The other is to avoid secrecy from the players. This can be done by sharing authorship, but needn't be eg Glorantha, which Edwards discusses. An alternative is simply for the author to share their work. This happens in DitV, although the "setting" in DitV is really more like conflict-charged situation. Edwards discusses richer session-focused "story now" play in his "setting dissection" essay that I wayback-linked upthread. He emphasises sharing, and the fact that the participants all have to buy into the setting.
Elaborating a bit on that last point: once, in responding to a Forge poster who was having trouble with their scene-framing, Edwards gave
this advice:
It's not the distributed or not-distributed aspect of situational authority you're concerned with, it's your trust at the table, as a group, that your situations in the SIS are worth anyone's time. Bluntly, you guys ought to work on that.
In other words, the real problem confronting that poster wasn't
who had authority over scene-framing, nor
what principles governed its exercise (such as taking suggestions), but rather
that their scenes weren't any good. Edwards's advice: work on framing interesting scenes! (Of course a game can help with this: see my post upthread about using my powers, as a player, to steer BW play towards more interesting scenes than what the GM seemed to have in mind.)
The same thing applies to setting-based "story now" play: it won't work if the setting isn't engaging for everyone who is expected to be using it as the material for their play.
I think we also need to be clear about what it means to
use a setting when RPGing. As some participants in this thread know, I use the GM maps and basic backstory (the Suel empire, Suel nomads in the Bright Desert, knights in Furyondy, etc) in my Burning Wheel and Torchbearer play. This doesn't push towards high concept simulationism. The goal of play isn't to explore the setting - it is a backdrop, to which we add as needed, and whose main function is to provide some organising coherence for things like
Where do Elves come from? and
Where do we wash up when our boat sinks? When I played a session of Wuthering Heights, my knowledge of London (plus a Google map) performed the same function. I've used Washington DC, and the US east coast more generally, in exactly the same fashion playing MHRP. And I've used Europe, North Africa and West Asia in the same way for Prince Valiant. In all these cases the setting is basically just colour and a bit of geographic and historical coherence.
This contrasts markedly with the role of the pre-authored setting in my 4e D&D play. This basically resembled what Edwards suggests for Glorantha: the setting information (the cosmological conflicts, the history of the Dawn War and the pending possibility of the Dusk War) was shared. It provided context - informed, meaningful context - for the players' decisions. Eg because they
know who Kas is, and who Vecna is, they
know what they are doing when they return Kas's sword to him, or when they implant the Eye of Vecna in an imp familiar.
And of course for
this sort of play to work, it needed the players to buy into the setting, and the themes/conflicts it presents, so that they can use those as fodder for their decision-making during play. Which they did.
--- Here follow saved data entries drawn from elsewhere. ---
(** X5: [localPart] and [getSenderDomain] take an address without
    angle brackets apart and lose nothing: for a local part that is not
    empty and has neither an at sign nor a leading angle bracket, what
    the two return, joined by an at sign, is the address. *)
Theorem sender_parts_join (lp dom : string) :
  lp <> EmptyString ->
  strings.HasPrefix lp "<" = false ->
  strings.HasPrefix lp ">" = false ->
  strings.ContainsRune lp "@" = false ->
  (localPart (lp ++ "@" ++ dom)
   ++ "@" ++ fst (getSenderDomain (lp ++ "@" ++ dom)))%string
  = (lp ++ "@" ++ dom)%string.
Proof.
  intros HN H1 H2 HA.
  assert (localPart (lp ++ "@" ++ dom) = lp) as L.
  { destruct lp as [|c lp']; [contradiction|].
    exact (localPart_split EmptyString (String c lp') dom c lp'
             eq_refl eq_refl (first_byte_no_bracket c lp' H1 H2) HA). }
  assert (getSenderDomain (lp ++ "@" ++ dom) = (dom, true)) as G.
  { unfold getSenderDomain. cbv zeta. rewrite SplitN_two.
    change ("@" ++ dom)%string with (String "@" dom).
    rewrite (Cut_app_sep _ _ _ HA). reflexivity. }
  rewrite L, G. reflexivity.
Qed.

End SenderProperties.

Section CheckerProperties.

Variable idna : string -> option string.
Variable context_Context : Type.
Variable TXTResolver : Type.
Variable getSPFRecord : context_Context -> string -> TXTResolver ->
                        string * option error.

Local Abbreviation check :=
  (CheckHost idna context_Context TXTResolver getSPFRecord).

(** ** Accepted domains *)

Lemma lowerByte_idempotent (c : ascii) :
  strings.lowerByte (strings.lowerByte c) = strings.lowerByte c.
Proof. destruct c as [[] [] [] [] [] [] [] []]; reflexivity. Qed.
(** X13. A call of either converter that raises leaves every [Sensors] object as
    it was and creates none: the new object is made only after the last
    statement that can fail. *)
Theorem failed_conversion_keeps_heap (w : World) (l : loc) (to : string)
    (subjects_dir : option string) (round verbose : bool) (st : state)
    (e : exn) (st' : state) :
  convert_coord_units w l to round verbose st = (Err e, st') \/
  convert_coord_space w l to subjects_dir verbose st = (Err e, st') ->
  heap st' = heap st.
Proof.
  intros [Hrun|Hrun]; revert Hrun.
  - unfold convert_coord_units.
    destruct (bool_decide (to ∈ ["mri"; "mm"])) eqn:Hto;
      [|run_known; by intros [= <- <-]].
    destruct (heap st !! l) as [s|] eqn:Hl; [|run_known; by intros [= <- <-]].
    destruct (String.eqb to (coord_unit s)) eqn:Heq; [run_known; discriminate|].
    destruct (intended_for s) as [p|] eqn:Hp; [|run_known; by intros [= <- <-]].
    destruct (nb_images w p) as [img|] eqn:Himg; [|run_known; by intros [= <- <-]].
    destruct (np_linalg_inv (affine img)) as [n|] eqn:Hn;
      [|run_known; by intros [= <- <-]].
    destruct verbose, (String.eqb to "mri") eqn:Hmri, (String.eqb to "mm") eqn:Hmm;
      try destruct (_scale_coordinates w (coords s) (coord_unit s) "mm") eqn:Hsc;
      run_known; first [discriminate | by intros [= <- <-]].
  - unfold convert_coord_space.
    destruct (bool_decide (to ∈ MAPPING_COORD_FRAMES)) eqn:Hto;
      [|run_known; by intros [= <- <-]].
    destruct (heap st !! l) as [s|] eqn:Hl; [|run_known; by intros [= <- <-]].
    destruct (bool_decide (coord_unit s ∈ MAPPING_COORD_FRAMES)) eqn:Hunit;
      [|run_known; by intros [= <- <-]].
    destruct (String.eqb to (coord_unit s)) eqn:Heq; [run_known; discriminate|].
    destruct (intended_for s) as [p|] eqn:Hp; [|run_known; by intros [= <- <-]].
    destruct (nb_images w p) as [img|] eqn:Himg; [|run_known; by intros [= <- <-]].
    cbn [negb]. unfold bind at 1, deref. rewrite Hl.
    rewrite Hunit. cbn [negb]. rewrite Heq, Hp.
    unfold bind at 1. rewrite (nb_load_Some _ _ _ _ Himg).
    intros Hrun.
    apply bind_Err_inv in Hrun as [H1 | (c1 & st2 & H1 & Hrun)].
    { revert H1.
      match goal with |- ?m _ = _ -> _ => assert (P : pointwise_of (get_coords s) m) end.
      { repeat apply pointwise_of_if;
          [apply pointwise_of_mni | apply pointwise_of_tkras | apply pointwise_of_ret]. }
      intros H1. by apply (pointwise_of_heap _ _ _ _ _ P) in H1. }
    assert (Hh1 : heap st2 = heap st).
    { revert H1.
      match goal with |- ?m _ = _ -> _ => assert (P : pointwise_of (get_coords s) m) end.
      { repeat apply pointwise_of_if;
          [apply pointwise_of_mni | apply pointwise_of_tkras | apply pointwise_of_ret]. }
      intros H1. by apply (pointwise_of_heap _ _ _ _ _ P) in H1. }
    apply bind_Err_inv in Hrun as [H2 | (c2 & st3 & H2 & Hrun)].
    + revert H2.
      match goal with |- ?m _ = _ -> _ => assert (P : forall st r st',
          m st = (r, st') -> heap st' = heap st) end.
      { intros sta r stb.
        destruct (String.eqb to "mni");
          [apply (pointwise_of_heap _ _ _ _ _ (pointwise_of_mni _ _ _ _ _ _))|].
        destruct (String.eqb to "tkras"); [|by intros [= <- <-]].
        intros Hb. unfold bind in Hb.
        destruct (bool_decide (coord_unit s ∈ ["mri"; "mni"])); cbn [negb] in Hb.
        - unfold ret in Hb.
          by apply (pointwise_of_heap _ _ _ _ _ (pointwise_of_tkras _ _ _ _)) in Hb.
        - unfold lift in Hb. destruct (_scale_coordinates w c1 (coord_unit s) "mm").
          + by apply (pointwise_of_heap _ _ _ _ _ (pointwise_of_tkras _ _ _ _)) in Hb.
          + by injection Hb as <- <-. }
      intros H2. apply P in H2. congruence.
    + rewrite recreate_run in Hrun. discriminate Hrun.
Qed.

Lemma failed_conversion_keeps_heap_witness :
  heap (snd (convert_coord_space example_world 0%nat "mni" (Some "fs") true
               (example_state "mri" (Some t1w_path))))
    = heap (example_state "mri" (Some t1w_path)).
Proof.
  apply (failed_conversion_keeps_heap example_world 0%nat "mni" (Some "fs") true true
           (example_state "mri" (Some t1w_path))
           (TypeError (isclose_type_error_msg example_world))).
  right. vm_compute. reflexivity.
Defined.

(** ** The frame converter never rescales *)

Lemma bind_ext {A B} (m : M A) (k k' : A -> M B) st :
  (forall a st1, k a st1 = k' a st1) -> bind m k st = bind m k' st.
Proof. intros H. unfold bind. destruct (m st) as [[a|e] st1]; [apply H|reflexivity]. Qed.

(** The call of [_scale_coordinates] in [convert_coord_space] (lines
    143-145) is never reached: a tag that passed the guards and differs
    from the target [tkras] is [mri] or [mni]. *)
Lemma convert_coord_space_with_scale (w : World)
    (f : ndarray -> string -> string -> result ndarray) (l : loc) (to : string)
    (subjects_dir : option string) (verbose : bool) (st : state) :
  convert_coord_space (with_scale f w) l to subjects_dir verbose st
    = convert_coord_space w l to subjects_dir verbose st.
Proof.
  unfold convert_coord_space.
  destruct (bool_decide (to ∈ MAPPING_COORD_FRAMES)) eqn:Hto; [|reflexivity].
  cbn [negb]. apply bind_ext. intros s st0.
  destruct (bool_decide (coord_unit s ∈ MAPPING_COORD_FRAMES)) eqn:Hunit;
    [|reflexivity].
  cbn [negb].
  destruct (String.eqb to (coord_unit s)) eqn:Heq; [reflexivity|].
  destruct (intended_for s) as [p|]; [|reflexivity].
  change (nb_load (with_scale f w)) with (nb_load w).
  apply bind_ext. intros img st1.
  change (_handle_mni_trans (with_scale f w)) with (_handle_mni_trans w).
  apply bind_ext. intros c1 st2.
  destruct (String.eqb to "mni"); [reflexivity|].
  destruct (String.eqb to "tkras") eqn:Htk; [|reflexivity].
  assert (Hin : bool_decide (coord_unit s ∈ ["mri"; "mni"]) = true).
  { apply bool_decide_eq_true_2. apply bool_decide_eq_true_1 in Hunit.
    apply String.eqb_eq in Htk. subst to. apply String.eqb_neq in Heq.
    unfold MAPPING_COORD_FRAMES in Hunit.
    apply elem_of_cons in Hunit as [Hu|Hunit]; [rewrite Hu; elem_of_literal|].
    apply elem_of_cons in Hunit as [Hu|Hunit]; [congruence|].
    apply list_elem_of_singleton in Hunit. rewrite Hunit. elem_of_literal. }
  rewrite Hin. reflexivity.
Qed.

(** X14. Whatever [_scale_coordinates] does, the frame converter behaves the
    same: two surroundings that differ in that helper only give the same
    outcome, state included. *)
Theorem space_independent_of_scaling (w : World)
    (f g : ndarray -> string -> string -> result ndarray) (l : loc) (to : string)
    (subjects_dir : option string) (verbose : bool) (st : state) :
  convert_coord_space (with_scale f w) l to subjects_dir verbose st
    = convert_coord_space (with_scale g w) l to subjects_dir verbose st.
Proof. by rewrite !convert_coord_space_with_scale. Qed.

(** ** Verbosity is observation only *)

Lemma log_blind_ret {A} (a : A) : log_blind (ret a) (ret a).
Proof. by intros st st' Hh. Qed.

Lemma log_blind_raise {A} (e : exn) : log_blind (@raise A e) (raise e).
Proof. by intros st st' Hh. Qed.

Lemma log_blind_lift {A} (r : result A) : log_blind (lift r) (lift r).
Proof. by intros st st' Hh. Qed.

Lemma log_blind_bind {A B} (m m' : M A) (k k' : A -> M B) :
  log_blind m m' -> (forall a, log_blind (k a) (k' a)) ->
  log_blind (bind m k) (bind m' k').
Proof.
  intros Hm Hk st st' Hh. unfold bind. specialize (Hm st st' Hh).
  destruct (m st) as [[a|e] s1], (m' st') as [[a'|e'] s1'];
    cbn [fst snd] in Hm; destruct Hm as [Hr Hh']; try discriminate Hr.
  - injection Hr as <-. by apply Hk.
  - injection Hr as <-. done.
Qed.

Lemma log_blind_if {A} (b : bool) (m1 m1' m2 m2' : M A) :
  log_blind m1 m1' -> log_blind m2 m2' ->
  log_blind (if b then m1 else m2) (if b then m1' else m2').
Proof. by destruct b. Qed.

Lemma log_blind_print (v v' : bool) (e e' : event) :
  log_blind (if v then emit e else ret ()) (if v' then emit e' else ret ()).
Proof. intros st st' Hh. by destruct v, v'. Qed.

Lemma log_blind_emit (e : event) : log_blind (emit e) (emit e).
Proof. by intros st st' Hh. Qed.

Lemma log_blind_deref (l : loc) : log_blind (deref l) (deref l).
Proof.
  intros st st' Hh. unfold deref. rewrite Hh. by destruct (heap st' !! l).
Qed.

Lemma log_blind_new_Sensors (s : Sensors) : log_blind (new_Sensors s) (new_Sensors s).
Proof. intros st st' Hh. unfold new_Sensors. cbn [fst snd heap]. by rewrite Hh. Qed.

Lemma log_blind_update (l : loc) (f : Sensors -> Sensors) :
  log_blind (update l f) (update l f).
Proof.
  intros st st' Hh. unfold update. rewrite Hh.
  destruct (heap st' !! l); cbn [fst snd heap]; done.
Qed.

Lemma log_blind_nb_load (w : World) (path : option string) :
  log_blind (nb_load w path) (nb_load w path).
Proof.
  unfold nb_load. destruct path as [p|]; [|apply log_blind_raise].
  destruct (nb_images w p); [|apply log_blind_raise].
  apply log_blind_bind; [apply log_blind_emit|]. intros _. apply log_blind_ret.
Qed.

Lemma log_blind_linalg_inv (m : mat4) : log_blind (linalg_inv m) (linalg_inv m).
Proof.
  unfold linalg_inv. destruct (np_linalg_inv m);
    [apply log_blind_ret | apply log_blind_raise].
Qed.

Lemma log_blind_array_truth (b : list bool) : log_blind (array_truth b) (array_truth b).
Proof.
  unfold array_truth. destruct b as [|x [|y b]];
    first [apply log_blind_ret | apply log_blind_raise].
Qed.

Lemma log_blind_np_isclose_any w a b :
  log_blind (np_isclose_any w a b) (np_isclose_any w a b).
Proof.
  unfold np_isclose_any. destruct b; [apply log_blind_ret | apply log_blind_raise].
Qed.

Lemma log_blind_op_join sd subject name :
  log_blind (op_join sd subject name) (op_join sd subject name).
Proof. unfold op_join. destruct sd; [apply log_blind_ret | apply log_blind_raise]. Qed.

Lemma log_blind_tkras c img revert v v' :
  log_blind (_handle_tkras_trans c img revert v) (_handle_tkras_trans c img revert v').
Proof.
  unfold _handle_tkras_trans.
  apply log_blind_bind.
  { destruct (vox2ras_tkr img); [apply log_blind_ret|].
    apply log_blind_bind; [apply log_blind_emit|]. intros _. apply log_blind_ret. }
  intros t. apply log_blind_bind; [apply log_blind_print|]. intros _.
  apply log_blind_bind.
  { apply log_blind_if; [apply log_blind_linalg_inv | apply log_blind_ret]. }
  intros m. apply log_blind_ret.
Qed.

Lemma log_blind_mni w c p sd revert v v' :
  log_blind (_handle_mni_trans w c p sd revert v) (_handle_mni_trans w c p sd revert v').
Proof.
  unfold _handle_mni_trans.
  destruct (entities_subject w p) as [subject|]; [|apply log_blind_raise].
  apply log_blind_bind; [apply log_blind_op_join|]. intros path.
  apply log_blind_bind.
  { apply log_blind_if; [apply log_blind_op_join | apply log_blind_ret]. }
  intros path'. apply log_blind_if; [apply log_blind_raise|].
  apply log_blind_bind; [apply log_blind_emit|]. intros _.
  apply log_blind_bind; [apply log_blind_nb_load|]. intros img.
  apply log_blind_bind; [apply log_blind_np_isclose_any|]. intros isclose.
  apply log_blind_bind; [apply log_blind_array_truth|]. intros close.
  apply log_blind_if; [apply log_blind_raise|].
  apply log_blind_bind; [apply log_blind_emit|]. intros _.
  apply log_blind_bind.
  { apply log_blind_if; [apply log_blind_linalg_inv | apply log_blind_ret]. }
  intros m. apply log_blind_ret.
Qed.

Lemma log_blind_recreate (s : Sensors) (c : ndarray) (u : string) :
  log_blind (sensors <- new_Sensors s ;; set_coords sensors c ;;;
             set_coord_unit sensors u ;;; ret sensors)
            (sensors <- new_Sensors s ;; set_coords sensors c ;;;
             set_coord_unit sensors u ;;; ret sensors).
Proof.
  apply log_blind_bind; [apply log_blind_new_Sensors|]. intros l.
  apply log_blind_bind; [apply log_blind_update|]. intros _.
  apply log_blind_bind; [apply log_blind_update|]. intros _.
  apply log_blind_ret.
Qed.

Lemma log_blind_units w l to round v v' :
  log_blind (convert_coord_units w l to round v) (convert_coord_units w l to round v').
Proof.
  unfold convert_coord_units.
  apply log_blind_if; [apply log_blind_raise|].
  apply log_blind_bind; [apply log_blind_deref|]. intros s.
  apply log_blind_if; [apply log_blind_ret|].
  apply log_blind_bind; [apply log_blind_nb_load|]. intros img.
  apply log_blind_bind; [apply log_blind_linalg_inv|]. intros n.
  apply log_blind_bind; [apply log_blind_print|]. intros _.
  apply log_blind_bind.
  { apply log_blind_if.
    - apply log_blind_bind; [apply log_blind_lift|]. intros c. apply log_blind_ret.
    - apply log_blind_if; apply log_blind_ret. }
  intros c. apply log_blind_recreate.
Qed.

Lemma log_blind_space w l to sd v v' :
  log_blind (convert_coord_space w l to sd v) (convert_coord_space w l to sd v').
Proof.
  unfold convert_coord_space.
  apply log_blind_if; [apply log_blind_raise|].
  apply log_blind_bind; [apply log_blind_deref|]. intros s.
  apply log_blind_if; [apply log_blind_raise|].
  apply log_blind_if; [apply log_blind_ret|].
  destruct (intended_for s) as [p|]; [|apply log_blind_raise].
  apply log_blind_bind; [apply log_blind_nb_load|]. intros img.
  apply log_blind_bind.
  { apply log_blind_if; [apply log_blind_mni|].
    apply log_blind_if; [apply log_blind_tkras | apply log_blind_ret]. }
  intros c1. apply log_blind_bind.
  { apply log_blind_if; [apply log_blind_mni|].
    apply log_blind_if; [|apply log_blind_ret].
    apply log_blind_bind; [|intros c; apply log_blind_tkras].
    apply log_blind_if; [apply log_blind_lift | apply log_blind_ret]. }
  intros c2. apply log_blind_recreate.
Qed.

(** X16. [verbose] changes what is printed and nothing else: with either value
    both converters return the same reference or raise the same exception,
    and leave the same objects. *)
Theorem verbose_changes_only_the_log (w : World) (l : loc) (to : string)
    (subjects_dir : option string) (round v v' : bool) (st : state) :
  (fst (convert_coord_units w l to round v st)
     = fst (convert_coord_units w l to round v' st) /\
   heap (snd (convert_coord_units w l to round v st))
     = heap (snd (convert_coord_units w l to round v' st))) /\
  (fst (convert_coord_space w l to subjects_dir v st)
     = fst (convert_coord_space w l to subjects_dir v' st) /\
   heap (snd (convert_coord_space w l to subjects_dir v st))
     = heap (snd (convert_coord_space w l to subjects_dir v' st))).
Proof.
  split; [by apply log_blind_units | by apply log_blind_space].
Qed.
Story Now is imperiled by high resolution, pre-authored setting material that is PC dramatic need disconnected
Hence the need for player buy-in to a setting that has been shared and is not secret. The connection to dramatic needs is established by the players picking up what they like in the setting (the Raven Queen, the good Primordials, the fall of Nerath, the sundering of the Elves, or whatever else it might be) and running with it.
I don't know if Stonetop is more like "setting as colour", or more like "setting as material" that the players need to buy into, or even if it has some of the problems Edwards sees in Over the Edge, of being "setting as karaoke" (in which case one can disregard it and thereby avoid the "curse)". But I assume it doesn't rely on metaplot, and that it works in play by being shared rather than secret.